WORK REQUIRED: Copy out precisely the line that holds "- intros [|n]; [discriminate|]." and all the lines following it in the data, up to and including the last one, and no others.

[Data entries]
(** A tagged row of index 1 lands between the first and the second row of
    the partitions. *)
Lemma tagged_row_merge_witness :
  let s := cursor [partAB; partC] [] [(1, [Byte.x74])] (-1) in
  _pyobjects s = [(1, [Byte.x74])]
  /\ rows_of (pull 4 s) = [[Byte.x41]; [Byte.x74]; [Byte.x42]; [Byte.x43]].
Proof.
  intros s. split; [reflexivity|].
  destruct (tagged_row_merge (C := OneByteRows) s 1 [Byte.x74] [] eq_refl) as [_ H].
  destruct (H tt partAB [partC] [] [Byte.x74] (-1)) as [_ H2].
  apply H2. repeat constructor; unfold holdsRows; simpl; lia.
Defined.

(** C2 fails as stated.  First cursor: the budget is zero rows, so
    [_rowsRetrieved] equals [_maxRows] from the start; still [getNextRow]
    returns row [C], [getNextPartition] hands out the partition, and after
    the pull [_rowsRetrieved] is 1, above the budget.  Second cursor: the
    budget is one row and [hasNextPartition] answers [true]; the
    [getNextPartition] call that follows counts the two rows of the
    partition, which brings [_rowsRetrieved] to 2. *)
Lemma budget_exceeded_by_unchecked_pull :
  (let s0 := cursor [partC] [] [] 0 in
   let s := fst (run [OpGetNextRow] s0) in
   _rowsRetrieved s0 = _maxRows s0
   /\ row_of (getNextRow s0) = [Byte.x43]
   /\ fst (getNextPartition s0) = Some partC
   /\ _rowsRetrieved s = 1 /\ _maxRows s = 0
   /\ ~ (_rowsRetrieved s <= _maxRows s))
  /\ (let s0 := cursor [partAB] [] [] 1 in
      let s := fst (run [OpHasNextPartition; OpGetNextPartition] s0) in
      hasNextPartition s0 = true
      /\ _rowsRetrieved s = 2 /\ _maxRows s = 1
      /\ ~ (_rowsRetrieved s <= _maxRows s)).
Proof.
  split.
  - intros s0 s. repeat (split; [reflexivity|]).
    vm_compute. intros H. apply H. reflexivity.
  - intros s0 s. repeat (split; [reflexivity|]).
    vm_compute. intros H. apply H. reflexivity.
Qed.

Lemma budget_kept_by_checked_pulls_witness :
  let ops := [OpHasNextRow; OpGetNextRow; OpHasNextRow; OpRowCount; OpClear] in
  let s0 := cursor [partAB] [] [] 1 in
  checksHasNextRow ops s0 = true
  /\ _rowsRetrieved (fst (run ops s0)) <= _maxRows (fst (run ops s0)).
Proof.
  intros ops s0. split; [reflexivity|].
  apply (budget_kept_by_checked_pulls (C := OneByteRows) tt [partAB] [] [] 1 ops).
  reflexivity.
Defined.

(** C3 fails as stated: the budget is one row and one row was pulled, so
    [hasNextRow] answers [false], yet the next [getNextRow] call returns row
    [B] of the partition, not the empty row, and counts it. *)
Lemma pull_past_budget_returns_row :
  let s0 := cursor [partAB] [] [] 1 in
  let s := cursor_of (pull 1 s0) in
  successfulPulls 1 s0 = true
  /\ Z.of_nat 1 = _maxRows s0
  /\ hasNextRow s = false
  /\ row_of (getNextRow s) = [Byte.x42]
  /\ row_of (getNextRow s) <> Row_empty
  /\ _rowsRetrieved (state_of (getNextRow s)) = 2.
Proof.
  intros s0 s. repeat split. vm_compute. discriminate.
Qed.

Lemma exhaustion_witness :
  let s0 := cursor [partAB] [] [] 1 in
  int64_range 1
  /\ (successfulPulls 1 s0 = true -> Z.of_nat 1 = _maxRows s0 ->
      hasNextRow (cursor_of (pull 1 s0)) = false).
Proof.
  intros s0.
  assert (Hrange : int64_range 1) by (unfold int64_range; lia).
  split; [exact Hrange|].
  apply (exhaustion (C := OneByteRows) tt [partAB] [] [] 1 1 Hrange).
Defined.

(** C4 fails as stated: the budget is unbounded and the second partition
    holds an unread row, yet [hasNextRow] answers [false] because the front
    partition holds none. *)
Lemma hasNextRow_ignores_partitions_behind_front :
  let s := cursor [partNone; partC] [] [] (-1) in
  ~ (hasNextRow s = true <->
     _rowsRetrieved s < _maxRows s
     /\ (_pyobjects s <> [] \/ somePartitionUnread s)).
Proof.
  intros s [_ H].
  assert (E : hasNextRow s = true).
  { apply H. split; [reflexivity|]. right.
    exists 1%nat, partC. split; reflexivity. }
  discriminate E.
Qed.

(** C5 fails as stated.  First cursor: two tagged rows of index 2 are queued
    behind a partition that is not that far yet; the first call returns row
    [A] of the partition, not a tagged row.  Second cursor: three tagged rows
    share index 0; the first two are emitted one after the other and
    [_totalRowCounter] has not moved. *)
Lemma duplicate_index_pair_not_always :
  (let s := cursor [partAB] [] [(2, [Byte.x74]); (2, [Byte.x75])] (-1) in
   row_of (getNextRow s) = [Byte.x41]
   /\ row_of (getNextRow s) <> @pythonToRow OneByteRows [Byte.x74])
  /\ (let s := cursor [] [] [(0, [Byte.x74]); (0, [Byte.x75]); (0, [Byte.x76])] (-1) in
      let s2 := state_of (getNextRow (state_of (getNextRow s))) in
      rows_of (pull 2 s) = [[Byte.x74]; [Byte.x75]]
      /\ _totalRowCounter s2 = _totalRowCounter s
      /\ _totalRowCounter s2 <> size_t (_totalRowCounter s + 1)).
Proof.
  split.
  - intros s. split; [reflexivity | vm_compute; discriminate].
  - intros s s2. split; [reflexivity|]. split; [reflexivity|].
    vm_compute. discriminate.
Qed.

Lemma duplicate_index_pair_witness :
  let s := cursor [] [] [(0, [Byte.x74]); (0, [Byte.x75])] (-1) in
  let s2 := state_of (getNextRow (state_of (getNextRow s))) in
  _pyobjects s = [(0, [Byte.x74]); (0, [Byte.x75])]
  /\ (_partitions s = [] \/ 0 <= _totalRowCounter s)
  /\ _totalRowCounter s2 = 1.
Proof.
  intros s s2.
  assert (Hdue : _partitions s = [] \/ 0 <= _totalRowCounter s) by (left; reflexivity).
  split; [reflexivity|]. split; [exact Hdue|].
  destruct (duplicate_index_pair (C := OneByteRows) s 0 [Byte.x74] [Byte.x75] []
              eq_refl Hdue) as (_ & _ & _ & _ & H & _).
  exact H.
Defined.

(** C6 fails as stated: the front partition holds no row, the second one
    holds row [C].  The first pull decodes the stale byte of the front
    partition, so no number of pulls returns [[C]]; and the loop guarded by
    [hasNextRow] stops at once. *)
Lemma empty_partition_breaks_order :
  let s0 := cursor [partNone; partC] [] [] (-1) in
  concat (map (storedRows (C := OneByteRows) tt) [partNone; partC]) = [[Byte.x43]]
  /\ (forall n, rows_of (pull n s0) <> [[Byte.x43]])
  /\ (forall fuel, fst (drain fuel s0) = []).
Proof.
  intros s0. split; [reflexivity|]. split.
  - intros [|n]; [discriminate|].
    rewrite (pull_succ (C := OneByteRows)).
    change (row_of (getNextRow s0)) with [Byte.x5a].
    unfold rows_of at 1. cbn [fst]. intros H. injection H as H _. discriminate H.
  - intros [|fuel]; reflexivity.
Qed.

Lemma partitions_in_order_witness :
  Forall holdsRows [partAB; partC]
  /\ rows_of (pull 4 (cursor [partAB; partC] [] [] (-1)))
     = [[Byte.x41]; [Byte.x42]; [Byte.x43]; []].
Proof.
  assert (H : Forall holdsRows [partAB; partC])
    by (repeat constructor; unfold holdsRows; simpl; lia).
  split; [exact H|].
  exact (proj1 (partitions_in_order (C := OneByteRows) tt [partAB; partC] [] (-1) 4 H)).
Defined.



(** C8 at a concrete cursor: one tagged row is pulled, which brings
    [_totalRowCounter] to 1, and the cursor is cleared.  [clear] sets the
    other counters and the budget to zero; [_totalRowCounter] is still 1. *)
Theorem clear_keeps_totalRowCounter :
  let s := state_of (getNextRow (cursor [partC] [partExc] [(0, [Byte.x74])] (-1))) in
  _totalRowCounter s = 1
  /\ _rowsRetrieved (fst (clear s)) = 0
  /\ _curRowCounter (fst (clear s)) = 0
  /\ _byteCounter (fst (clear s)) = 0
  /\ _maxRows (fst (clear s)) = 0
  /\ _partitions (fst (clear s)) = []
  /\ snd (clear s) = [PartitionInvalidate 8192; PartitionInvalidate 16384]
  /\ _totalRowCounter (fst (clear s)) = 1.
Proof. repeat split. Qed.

RESPONSE TO THE TASK:
  - intros [|n]; [discriminate|].
    rewrite (pull_succ (C := OneByteRows)).
    change (row_of (getNextRow s0)) with [Byte.x5a].
    unfold rows_of at 1. cbn [fst]. intros H. injection H as H _. discriminate H.
  - intros [|fuel]; reflexivity.
Qed.

Lemma partitions_in_order_witness :
  Forall holdsRows [partAB; partC]
  /\ rows_of (pull 4 (cursor [partAB; partC] [] [] (-1)))
     = [[Byte.x41]; [Byte.x42]; [Byte.x43]; []].
Proof.
  assert (H : Forall holdsRows [partAB; partC])
    by (repeat constructor; unfold holdsRows; simpl; lia).
  split; [exact H|].
  exact (proj1 (partitions_in_order (C := OneByteRows) tt [partAB; partC] [] (-1) 4 H)).
Defined.



(** C8 at a concrete cursor: one tagged row is pulled, which brings
    [_totalRowCounter] to 1, and the cursor is cleared.  [clear] sets the
    other counters and the budget to zero; [_totalRowCounter] is still 1. *)
Theorem clear_keeps_totalRowCounter :
  let s := state_of (getNextRow (cursor [partC] [partExc] [(0, [Byte.x74])] (-1))) in
  _totalRowCounter s = 1
  /\ _rowsRetrieved (fst (clear s)) = 0
  /\ _curRowCounter (fst (clear s)) = 0
  /\ _byteCounter (fst (clear s)) = 0
  /\ _maxRows (fst (clear s)) = 0
  /\ _partitions (fst (clear s)) = []
  /\ snd (clear s) = [PartitionInvalidate 8192; PartitionInvalidate 16384]
  /\ _totalRowCounter (fst (clear s)) = 1.
Proof. repeat split. Qed.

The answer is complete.